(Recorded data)
○ ○ ○ ○ ○

(** How a thread can return: a task as its connection ends, or dropped, and by a
    panic only if its parser panicked; [main] by a panic only if a task did; the sweeper, and
    [main], also when the schedule's turns, and its events, are used up. *)
Definition ends (job : Job) (o : outcome Failure unit) : Prop :=
  match job with
  | JTask se => (exists o', returns (se_parser se) o' /\ o = task_outcome o') \/ o = Err Dropped
  | JExpirer _ => o = Val tt \/ o = Diverge
  | JMain _ _ => o = Panic -> exists t se, jobs !! t = Some (JTask se) /\ se_parser se = Panic
  end.
Definition fine (lab : option (Label Failure Job unit)) : Prop :=
  forall u o, lab = Some (Returned u o) -> exists job, jobs !! u = Some job /\ ends job o.

Lemma fine_none : fine None.
Proof. by intros u o. Qed.
Lemma fine_invoked t job : fine (Some (Invoked t job)).
Proof. by intros u o. Qed.
Lemma fine_returned t job o : jobs !! t = Some job -> ends job o -> fine (Some (Returned t o)).
Proof. intros Hj Ho u o' [= <- <-]. by exists job. Qed.

Lemma linked_act {X} (a : SAct X) (k : X -> SProg unit) :
  is_call a = false ->
  linked (Act a k) = Act (PTask a) (fun r => match r with Some x => linked (k x) | None => task_dropped end).
Proof. by destruct a. Qed.

Lemma goes_on_act i se {X} (a : SAct X) (k : X -> SProg unit) ops v :
  is_call a = false -> goes_on i se (Act a k) ops v ->
  (forall x, makes (k x) ops (fun _ _ => True))
  /\ swp_act clock wall (fault i) (S (length bounds_us)) (Z.of_nat (requests se)) (all_requests sessions)
       (finished fault bounds_us sessions m0 true i se) a v
       (fun x v' => swp clock wall (fault i) (S (length bounds_us)) (Z.of_nat (requests se)) (all_requests sessions)
          (finished fault bounds_us sessions m0 true i se) (k x) v'
          (fun o v'' => returns (se_parser se) o /\ finished fault bounds_us sessions m0 false i se v'')).
Proof. intros Ha [Hmk Hgo]. split; [|exact Hgo]. by destruct a. Qed.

○ ○ ○ ○ ○

**Required work**
Copy out each line of the data above, exactly, if it lies between the line holding "Definition ends (job" and the line holding "Definition fine (lab", inclusive; copy no other line.

**Expected output**
Definition ends (job : Job) (o : outcome Failure unit) : Prop :=
  match job with
  | JTask se => (exists o', returns (se_parser se) o' /\ o = task_outcome o') \/ o = Err Dropped
  | JExpirer _ => o = Val tt \/ o = Diverge
  | JMain _ _ => o = Panic -> exists t se, jobs !! t = Some (JTask se) /\ se_parser se = Panic
  end.
Definition fine (lab : option (Label Failure Job unit)) : Prop :=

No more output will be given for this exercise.